The answer shouldn’t surprise you. There are surplus producers and asset producers, the surplus producers buy debt from the asset producers.

Everyone talks about how much US government debt China and Japan own, and that is a perfect example of what I am talking about. The US is a asset producing nation, we run fiscal deficits funded by debt ($30+ trillion in debt), and Japan and China are surplus producing nations, financing future endeavors with cash flows received and very little (on a global scale) issued debt.

But another example is you reading this article. If you are spending less than you make, you are a surplus producer. You should be using that surplus to finance future endeavors, and keep in mind that cash is a real investment (whether or not you realize that), it just may not be the best asset for maximizing future purchasing power. You buying a slice of global debt allows you, as a surplus producer, to build and grow your net worth. It allows you to build that lake cabin in 15 years because you were a diligent surplus producer for 15 years.

But, you can also be an asset producer. If you take out a mortgage for said cabin you are building or buying you are now a asset on someone else’s balance sheet. This is not a bad thing. Surplus producers often times will use debt to finance projects that make sense. For instance if your mortgage rate is 3% and your US government bonds are earning 5%, you are still capturing a 2% spread. However for this to really work you need to keep contributing to your surplus. You can’t allow debt to pile or for cash flows to become zero or negative.

Every person should strive to be a surplus producer. Only governments should be asset producers. The reason is you, as a surplus producer, should be buying from the asset producers and currently the asset producers are the ones that are controlling and stimulating global trade.
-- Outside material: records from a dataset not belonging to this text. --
Lemma unsupported_count_fails_fast_witness :
  (reads_grid Atax = true -> entry Atax 0 3 (1800, 2200) = ([], inl (KeyError 3)))
  /\ (reads_grid Atax = false ->
        (entry Atax 0 3 (1800, 2200)).2 = inr tt
        /\ existsb is_alloc (entry Atax 0 3 (1800, 2200)).1 = true
        /\ existsb is_invoke (entry Atax 0 3 (1800, 2200)).1 = true).
Proof.
  apply (unsupported_count_fails_fast Atax 0 3 (1800, 2200)).
  vm_compute. reflexivity.
Defined.

(** C6 as stated fails: with three processes [doitgen] raises nothing and
    allocates its buffers. *)
Lemma doitgen_runs_on_three :
  ~ (forall (k : kernel) (rank n : Z) (s : sizes_of k),
       grid !! n = None ->
       (exists e : exn, (entry k rank n s).2 = inl e)
       /\ existsb is_alloc (entry k rank n s).1 = false).
Proof.
  intros H.
  destruct (H Doitgen 0 3 (256, 250, 270)) as [_ Ha]; [ by vm_compute | ].
  vm_compute in Ha. discriminate Ha.
Qed.




Lemma swap_nonsquare_table (n : Z) (p : Z * Z) :
  grid !! n = Some p ->
  (p.1 < p.2 <-> In n [2; 8; 32; 128])
  /\ p.2 <= (swap_nonsquare p).1
  /\ (swap_nonsquare p).2 <= (swap_nonsquare p).1
  /\ (swap_nonsquare p).1 * (swap_nonsquare p).2 = n.
Proof.
  intros H. apply grid_lookup_cases in H.
  repeat (apply elem_of_cons in H as [H | H];
          [ inversion H; subst; vm_compute; intuition (congruence || lia) | ]).
  by apply elem_of_nil in H.
Qed.

Lemma swap_nonsquare_spec (p : Z * Z) :
  (p.1 < p.2 -> swap_nonsquare p = (p.2, p.1))
  /\ (p.2 <= p.1 -> swap_nonsquare p = p).
Proof.
  unfold swap_nonsquare. destruct (Z.ltb_spec p.1 p.2); split; intros; (done || lia).
Qed.

(** C10. In [gemm], [k2mm] and [k3mm] the table entry is swapped when
    [Px < Py], which happens exactly for the counts 2, 8, 32 and 128, and
    the coordinates and block sizes are computed from the swapped pair: the
    grid these three use has [Px >= Py] and is the transpose of the table
    entry for those counts.  Every other entry point that reads the table
    uses the entry as it stands. *)
Theorem mm_grid_transposed (k : kernel) (rank n : Z) (s : sizes_of k) (p : Z * Z) :
  grid !! n = Some p ->
  let q := swap_nonsquare p in
  (swaps_grid k = true <-> k = Gemm \/ k = K2mm \/ k = K3mm)
  /\ (p.1 < p.2 <-> In n [2; 8; 32; 128])
  /\ (p.1 < p.2 -> q = (p.2, p.1))
  /\ (p.2 <= p.1 -> q = p)
  /\ q.2 <= q.1
  /\ (swaps_grid k = true -> entry k rank n s = body k q rank n s)
  /\ (swaps_grid k = false -> entry k rank n s = body k p rank n s)
  /\ (forall NI NJ NK : Z,
        In (Init "gemm_distr_init" [rank / q.2; rank mod q.2])
           (gemm rank n (NI, NJ, NK)).1
        /\ In (Alloc "C" [NI / q.1; NJ / q.2]) (gemm rank n (NI, NJ, NK)).1)
  /\ (forall NI NJ NK NL : Z,
        In (Init "k2mm_distr_init" [rank / q.2; rank mod q.2])
           (k2mm rank n (NI, NJ, NK, NL)).1
        /\ In (Alloc "D" [NI / q.1; NL / q.2]) (k2mm rank n (NI, NJ, NK, NL)).1)
  /\ (forall NI NJ NK NL NM : Z,
        In (Init "k3mm_distr_init" [rank / q.2; rank mod q.2])
           (k3mm rank n (NI, NJ, NK, NL, NM)).1
        /\ In (Alloc "E" [NI / q.1; NL / q.2]) (k3mm rank n (NI, NJ, NK, NL, NM)).1).
Proof.
  intros H q.
  destruct (swap_nonsquare_table n p H) as (Hlt & _ & Hge & _).
  destruct (swap_nonsquare_spec p) as [Hs1 Hs2].
  split; [ destruct k; simpl; intuition congruence | ].
  do 4 (split; [ assumption | ]).
  split; [ intros Hk; rewrite (entry_body k rank n s p H), Hk; reflexivity | ].
  split; [ intros Hk; rewrite (entry_body k rank n s p H), Hk; reflexivity | ].
  split; [ | split ]; intros.
  - change (gemm rank n (NI, NJ, NK)) with (entry Gemm rank n (NI, NJ, NK)).
    rewrite (entry_body Gemm _ _ _ p H). simpl. fold q. destruct q as [Qx Qy].
    unfold gemm_body, banner, when. destruct (rank =? 0); simpl; tauto.
  - change (k2mm rank n (NI, NJ, NK, NL)) with (entry K2mm rank n (NI, NJ, NK, NL)).
    rewrite (entry_body K2mm _ _ _ p H). simpl. fold q. destruct q as [Qx Qy].
    unfold k2mm_body, banner, build, when.
    destruct (rank =? 0), (0 <? rank); simpl; tauto.
  - change (k3mm rank n (NI, NJ, NK, NL, NM))
      with (entry K3mm rank n (NI, NJ, NK, NL, NM)).
    rewrite (entry_body K3mm _ _ _ p H). simpl. fold q. destruct q as [Qx Qy].
    unfold k3mm_body, banner, build, when.
    destruct (rank =? 0), (0 <? rank); simpl; tauto.
Qed.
Let’s take the simplest example. If the US wasn’t printing and SELLING dollars you wouldn’t have dollars to buy, and other nations wouldn’t have dollars to trade in. Simply put, someone has to produce assets at scale. Companies also produce assets, equity and debt, but if you are an investor in a company you should reasonably expect them to be generating surpluses, at least soon, so they can pay you back since they can’t print new money.

There is $305 trillion in global debt, but it also means there is $305 trillion in global debt assets owned by governments, institutions, corporations, people, etc. Without these assets it is challenging for buyers to buy.

Anyways that is my rant on the way the world of assets and liabilities works, here’s everything I read, wrote, and spoke this week.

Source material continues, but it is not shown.